Interestingly, this year will see several such big-ticket Hollywood franchises release in India. So, the question is — will upcoming international films pose a threat to Bollywood?
Filmmaker Sanjay Gupta says, "You can’t deny the reach of Hollywood films because the multiplex chains have now also penetrated B and C centres (small towns). I am sure nowadays, when Hindi film-makers decide a release date for their films, they keep big Hollywood franchises in mind."
In the coming months, a number of major Hollywood franchises will clash with big-budget Bollywood films. So, if Insidious: Chapter 3 is slated to release on the same day as Dil Dhadakne Do (starring Ranveer Singh and Priyanka Chopra), Jurassic World will release alongside Hamari Adhuri Kahaani (starring Vidya Balan and Emraan Hashmi).
On the other hand, Mission Impossible 5 along with Fantastic Four is set to clash with Ajay Devgn’s Drishyam remake. Star Wars: The Force Awakens will hit the screens in India on the same day as Hera Pheri 3. Even Ant-Man will release a day after Salman Khan’s Bajrangi Bhaijaan.
Star Wars and Hera Pheri 3 will release on the same date in India.

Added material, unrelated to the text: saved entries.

(** The date of a day: what [gmtime_r] computes. *)
Definition civil_of_days (z : Z) : Z * Z * Z :=
  let z := z + 719468 in
  let era := z / 146097 in
  let doe := z mod 146097 in
  let yoe := (doe - doe / 1460 + doe / 36524 - doe / 146096) / 365 in
  let doy := doe - (365 * yoe + yoe / 4 - yoe / 100) in
  let mp := (5 * doy + 2) / 153 in
  let d := doy - (153 * mp + 2) / 5 + 1 in
  let mo := if mp <? 10 then mp + 3 else mp - 9 in
  (yoe + era * 400 + (if mo <=? 2 then 1 else 0), mo, d).

Definition gmtime (secs : Z) : tm :=
  let '(y, mo, d) := civil_of_days (secs / 86400) in
  let sod := secs mod 86400 in
  mkTm (y - 1900) (mo - 1) d (sod / 3600) (sod / 60 mod 60) (sod mod 60).

(** ** Printing *)

(** [std::setw(w) << std::setfill('0')], and [%m] and the like of [strftime]. *)
Definition pad (w : nat) (z : Z) : str := repeat "0"%char (w - length (dec_Z z)) ++ dec_Z z.

Definition strftime (t : tm) : str :=
  dec_Z (tm_year t + 1900) ++ lit "-" ++ pad 2 (tm_mon t + 1) ++ lit "-" ++ pad 2 (tm_mday t) ++
  lit " " ++ pad 2 (tm_hour t) ++ lit ":" ++ pad 2 (tm_min t) ++ lit ":" ++ pad 2 (tm_sec t).

(** ** Reading *)

(** [readInt(i, width, val)] on the text from [i] on. *)
Fixpoint read_int (width : nat) (val : Z) (s : str) : option (Z * str) :=
  match width with
  | O => Some (val, s)
  | S w =>
      match s with
      | c :: r => if isdigit c then read_int w (val * 10 + digit_val c) r else None
      | [] => None
      end
  end.

(** [if (i >= s.size() || s[i] != c) return false; ++i;] *)
Definition expect (c : ascii) (s : str) : option str :=
  match s with d :: r => if Ascii.eqb d c then Some r else None | [] => None end.

(** The digits of a fraction, the first nine of which count. *)
Fixpoint frac_digits (v : Z) (digits : nat) (s : str) : Z * nat * str :=
  match s with
  | c :: r =>
      if isdigit c then
        if (digits <? 9)%nat then frac_digits (v * 10 + digit_val c) (S digits) r
        else frac_digits v digits r
      else (v, digits, s)
  | [] => (v, digits, [])
  end.

Definition read_fraction (s : str) : Z * str :=
  match s with
  | c :: r =>
      if Ascii.eqb c "." then
        let '(v, digits, r) := frac_digits 0 0 r in (v * 10 ^ (9 - Z.of_nat digits), r)
      else (0, s)
  | [] => (0, [])
  end.

Section Zone.
  (** [localtime_r] and [mktime] ([None] is -1). *)
Variable localtime : Z -> tm.
Variable mktime : tm -> option Z.

Definition toTm (t : Z) (utc : bool) : tm * Z :=
  let secs := t / ns_per_s in
  let fracNs := t - secs * ns_per_s in
  (if utc then gmtime secs else localtime secs, fracNs).

Definition formatTimestamp (t : Z) (withMillis utc : bool) : str :=
  let '(tm, fracNs) := toTm t utc in
  strftime tm ++
  (if withMillis then lit "." ++ pad 3 (Z.rem (Z.quot fracNs 1000000) 1000) else []).

Definition timestampToString (t : Z) : str := formatTimestamp t false false.
Definition timestampToStringMs (t : Z) : str := formatTimestamp t true false.
Definition timestampToUtcStringMs (t : Z) : str := formatTimestamp t true true ++ lit "+00".

(** The time of day, if there is one. *)
Definition read_time (s : str) : option (Z * Z * Z * str) :=
  match s with
  | c :: r =>
      if Ascii.eqb c " " || Ascii.eqb c "T" then
        h ← read_int 2 0 r;
        r ← expect ":" h.2;
        mi ← read_int 2 0 r;
        r ← expect ":" mi.2;
        se ← read_int 2 0 r;
        Some (h.1, mi.1, se.1, se.2)
      else Some (0, 0, 0, s)
  | [] => Some (0, 0, 0, [])
  end.

(** The zone: [Some seconds] when it is explicit. *)
Definition read_zone (s : str) : option (option Z * str) :=
  match s with
  | [] => Some (None, [])
  | c :: r =>
      if Ascii.eqb c "Z" || Ascii.eqb c "z" then Some (Some 0, r)
      else if Ascii.eqb c "+" || Ascii.eqb c "-" then
        let sign := if Ascii.eqb c "+" then 1 else -1 in
        oh ← read_int 2 0 r;
        let r := match oh.2 with d :: r' => if Ascii.eqb d ":" then r' else oh.2 | [] => [] end in
        om ← (if is_nil r then Some (0, r) else read_int 2 0 r);
        if (23 <? oh.1) || (59 <? om.1) then None
        else Some (Some (sign * (oh.1 * 3600 + om.1 * 60)), om.2)
      else Some (None, s)
  end.

Definition tryParseTimestamp (s : str) : option Z :=
  y ← read_int 4 0 s;
  r ← expect "-" y.2;
  mo ← read_int 2 0 r;
  r ← expect "-" mo.2;
  d ← read_int 2 0 r;
  time ← read_time d.2;
  let '(h, mi, se, r) := time in
  let '(fracNs, r) := read_fraction r in
  zone ← read_zone r;
  let '(y, mo, d) := (y.1, mo.1, d.1) in
  if negb (is_nil zone.2) then None
  else if (mo <? 1) || (12 <? mo) || (d <? 1) || (month_length y mo <? d) || (h <? 0) || (23 <? h) ||
          (mi <? 0) || (59 <? mi) || (se <? 0) || (59 <? se) || (y <? 1900) then None
  else match zone.1 with
       | Some offsetSeconds =>
           let seconds := civil_days y mo d * 86400 + h * 3600 + mi * 60 + se - offsetSeconds in
           Some (i64 (seconds * ns_per_s + fracNs))
       | None =>
           tt ← mktime (mkTm (y - 1900) (mo - 1) d h mi se);
           Some (i64 (tt * ns_per_s + fracNs))
       end.
End Zone.

(** ** The calendar *)
Ltac zdiv := Z.to_euclidean_division_equations; lia.

Lemma quot_floor400 a : Z.quot (if 0 <=? a then a else a - 399) 400 = a / 400.
Proof. destruct (0 <=? a) eqn:E; bool_prop; zdiv. Qed.

Definition cal_yoe (doe : Z) : Z := (doe - doe / 1460 + doe / 36524 - doe / 146096) / 365.
Definition cal_doy (doe : Z) : Z := doe - (365 * cal_yoe doe + cal_yoe doe / 4 - cal_yoe doe / 100).

Lemma cal_yoe_bounds doe : 0 <= doe < 146097 -> 0 <= cal_yoe doe < 400.
Proof. intros H. unfold cal_yoe. zdiv. Qed.
Lemma cal_doy_bounds doe : 0 <= doe < 146097 -> 0 <= cal_doy doe <= 365.
Proof. intros H. unfold cal_doy, cal_yoe. zdiv. Qed.

(** The last day of a 366-day year falls in a leap year. *)
Lemma cal_leap doe :
  0 <= doe < 146097 -> cal_doy doe = 365 ->
  (cal_yoe doe + 1) mod 4 = 0 /\ ((cal_yoe doe + 1) mod 100 <> 0 \/ cal_yoe doe = 399).
Proof. intros H. unfold cal_doy, cal_yoe. intros H2. zdiv. Qed.

Lemma civil_of_days_spec z :
  exists era doe mp, z + 719468 = era * 146097 + doe /\ 0 <= doe < 146097 /\ 0 <= mp <= 11 /\
    mp = (5 * cal_doy doe + 2) / 153 /\
    civil_of_days z =
      (cal_yoe doe + era * 400 + (if (if mp <? 10 then mp + 3 else mp - 9) <=? 2 then 1 else 0),
       if mp <? 10 then mp + 3 else mp - 9, cal_doy doe - (153 * mp + 2) / 5 + 1).
Proof.
  exists ((z + 719468) / 146097), ((z + 719468) mod 146097), ((5 * cal_doy ((z + 719468) mod 146097) + 2) / 153).
  assert (0 <= (z + 719468) mod 146097 < 146097) as Hd by (apply Z.mod_pos_bound; lia).
  pose proof (cal_doy_bounds _ Hd). split_and!; try done; try lia; zdiv.
Qed.

Lemma civil_days_of_parts era doe mp :
  0 <= doe < 146097 -> 0 <= mp <= 11 -> mp = (5 * cal_doy doe + 2) / 153 ->
  let mo := if mp <? 10 then mp + 3 else mp - 9 in
  civil_days (cal_yoe doe + era * 400 + (if mo <=? 2 then 1 else 0)) mo
    (cal_doy doe - (153 * mp + 2) / 5 + 1) = era * 146097 + doe - 719468.
Proof.
  intros Hd Hmp Heq mo. unfold civil_days. rewrite quot_floor400.
  pose proof (cal_yoe_bounds _ Hd).
  replace (cal_yoe doe + era * 400 + (if mo <=? 2 then 1 else 0) - (if mo <=? 2 then 1 else 0))
    with (cal_yoe doe + era * 400) by lia.
  rewrite Z.div_add, (Z.div_small (cal_yoe doe)) by lia. rewrite Z.add_0_l.
  replace (cal_yoe doe + era * 400 - era * 400) with (cal_yoe doe) by lia.
  assert ((if 2 <? mo then mo - 3 else mo + 9) = mp) as ->.
  { unfold mo. destruct (mp <? 10) eqn:E; bool_prop.
    - rewrite (proj2 (Z.ltb_lt 2 (mp + 3))) by lia. lia.
    - rewrite (proj2 (Z.ltb_ge 2 (mp - 9))) by lia. lia. }
  unfold cal_doy. lia.
Qed.

Lemma civil_days_of_days z : let '(y, mo, d) := civil_of_days z in civil_days y mo d = z.
Proof.
  destruct (civil_of_days_spec z) as (era & doe & mp & Hz & Hd & Hmp & Heq & ->).
  rewrite civil_days_of_parts by done. lia.
Qed.

Lemma civil_of_days_valid z :
  let '(y, mo, d) := civil_of_days z in 1 <= mo <= 12 /\ 1 <= d <= month_length y mo.
Proof.
  destruct (civil_of_days_spec z) as (era & doe & mp & Hz & Hd & Hmp & Heq & ->).
  pose proof (cal_doy_bounds _ Hd) as Hdoy. pose proof (cal_leap _ Hd) as Hleap.
  pose proof (cal_yoe_bounds _ Hd) as Hyoe.
  revert Hdoy Hleap Heq Hyoe. generalize (cal_doy doe) as doy, (cal_yoe doe) as yoe. intros doy yoe Hdoy Hleap Heq Hyoe.
  assert (mp = 0 \/ mp = 1 \/ mp = 2 \/ mp = 3 \/ mp = 4 \/ mp = 5 \/ mp = 6 \/ mp = 7 \/ mp = 8 \/ mp = 9 \/
          mp = 10 \/ mp = 11) as Hcase by lia.
  repeat (destruct Hcase as [->|Hcase]);
    try (unfold month_length, monthDays; simpl; zdiv).
  rewrite Hcase in *. unfold month_length, monthDays. simpl. unfold leap.
  assert (doy = 365 \/ doy <= 364) as [->|Hlt] by lia.
  - destruct (Hleap eq_refl) as [H4 H100].
    assert ((yoe + era * 400 + 1) mod 4 = 0) as -> by zdiv. simpl.
    destruct H100 as [Hn| ->].
    + assert ((yoe + era * 400 + 1) mod 100 <> 0) as Hc.
      { replace (yoe + era * 400 + 1) with (yoe + 1 + 4 * era * 100) by lia. by rewrite Z.mod_add. }
      rewrite (proj2 (Z.eqb_neq _ _) Hc). simpl. zdiv.
    + replace (399 + era * 400 + 1) with ((era + 1) * 400) by lia.
      rewrite Z.mod_mul by done. rewrite orb_true_r. zdiv.
  - case_match; zdiv.
Qed.

(** The day after, by the lengths of the months. *)
Definition next_day (y mo d : Z) : Z * Z * Z :=
  if d <? month_length y mo then (y, mo, d + 1)
  else if mo <? 12 then (y, mo + 1, 1) else (y + 1, 1, 1).

Lemma civil_days_days y mo d k : civil_days y mo (d + k) = civil_days y mo d + k.
Proof. unfold civil_days. lia. Qed.

Lemma civil_days_eq y mo :
  1 <= mo <= 12 ->
  civil_days y mo 0 =
  let c := y - (if mo <=? 2 then 1 else 0) in
  c * 365 + c / 4 - c / 100 + c / 400 +
  (153 * (if 2 <? mo then mo - 3 else mo + 9) + 2) / 5 - 1 - 719468.
Proof.
  intros Hm. unfold civil_days. rewrite quot_floor400. cbv zeta.
  generalize (y - (if mo <=? 2 then 1 else 0)) as c. intros c. zdiv.
Qed.

Lemma leap_count y :
  y / 4 - y / 100 + y / 400 = (y - 1) / 4 - (y - 1) / 100 + (y - 1) / 400 + (if leap y then 1 else 0).
Proof.
  unfold leap. destruct (y mod 4 =? 0) eqn:E4, (y mod 100 =? 0) eqn:E100, (y mod 400 =? 0) eqn:E400;
    simpl; bool_prop; zdiv.
Qed.

(** the day number of a date is right for every year: 1970-01-01 is day 0, and
    the day after a date, by the lengths of the months and the leap-year rule, has
    the next number. *)
Theorem civil_days_counts (y mo d : Z) :
  1 <= mo <= 12 -> 1 <= d <= month_length y mo ->
  civil_days 1970 1 1 = 0 /\
  (let '(y', mo', d') := next_day y mo d in civil_days y' mo' d') = civil_days y mo d + 1.
Proof.
  intros Hm Hd. split; [done|]. unfold next_day. destruct (d <? month_length y mo) eqn:E; bool_prop.
  { apply civil_days_days. }
  assert (d = month_length y mo) as -> by lia. clear Hd E.
  rewrite <- (Z.add_0_l (month_length y mo)), civil_days_days.
  assert (mo = 1 \/ mo = 2 \/ mo = 3 \/ mo = 4 \/ mo = 5 \/ mo = 6 \/ mo = 7 \/ mo = 8 \/ mo = 9 \/
          mo = 10 \/ mo = 11 \/ mo = 12) as Hcase by lia. clear Hm.
  assert (forall y mo, civil_days y mo 1 = civil_days y mo 0 + 1) as H1
    by (intros; apply (civil_days_days _ _ 0 1)).
  pose proof (leap_count y) as Hl.
  repeat (destruct Hcase as [->|Hcase]); try subst mo; cbn [Z.ltb Z.compare Pos.compare Pos.compare_cont];
    rewrite H1, !civil_days_eq by lia; unfold month_length, monthDays; simpl;
    try (destruct (leap y); zdiv).
Qed.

Other big Hollywood offerings include Avengers: Age Of Ultron, Terminator Genisys and Spectre (the next Bond film). "Earlier, Hollywood films were considered niche in India, but now they have a large audience. This is because Hollywood studios have now started considering tier-II and tier-III markets as well. English films are being dubbed to reach more audiences," says trade analyst Komal Nahta.
Spectre and Avengers: Age of Ultron, two big Hollywood films set to hit theatres in India this year.
Amrita Pandey, VP and head (marketing and distribution), Studios, Disney India agrees, saying, "An additional advantage is the contribution of these dubbed versions to the revenue of English films."
However, filmmaker Ramesh Taurani has a more relaxed view of the situation. He is not worried about the Hollywood influx. "I don’t think Hollywood films are a threat to Hindi cinema. Our films, like our culture, are driven by emotions and feelings," he says, admitting that Bollywood film-makers still "try and avoid clashing with big English films" just to be on the safe side.
Although the market share of Hollywood movies is still believed to be only around 10 per cent in India, experts feel that the performance of Furious 7 will be a game-changer.
Reportedly, the top 10 Hollywood films, amongst the 50 that released in India in 2013, earned a total of `323 crore. Their theatrical growth in India is estimated to be 12 per cent a year. "Usually, Indian markets contribute around 3 per cent to Hollywood films’ total earnings, but Furious 7 has taken it up to around 7 per cent," says exhibitor-distributor Akshaye Rathi.
However, Hollywood’s popularity in India is still largely dependent on the famous franchises. Hence, it is no surprise that the biggest Hollywood earners in India till now, according to reports, have been Quantum Of Solace (2008), Skyfall (2012), The Avengers (2012), The Dark Knight Rises (2012), Iron Man 3 (2013) and the Harry Potter films. Films like Avatar (2009; that made over `100 crore in India) and 2012 (2009) have been exceptions.
"Hindi film-makers have to up their game. If they can do that, nothing can threaten our films," adds Rathi.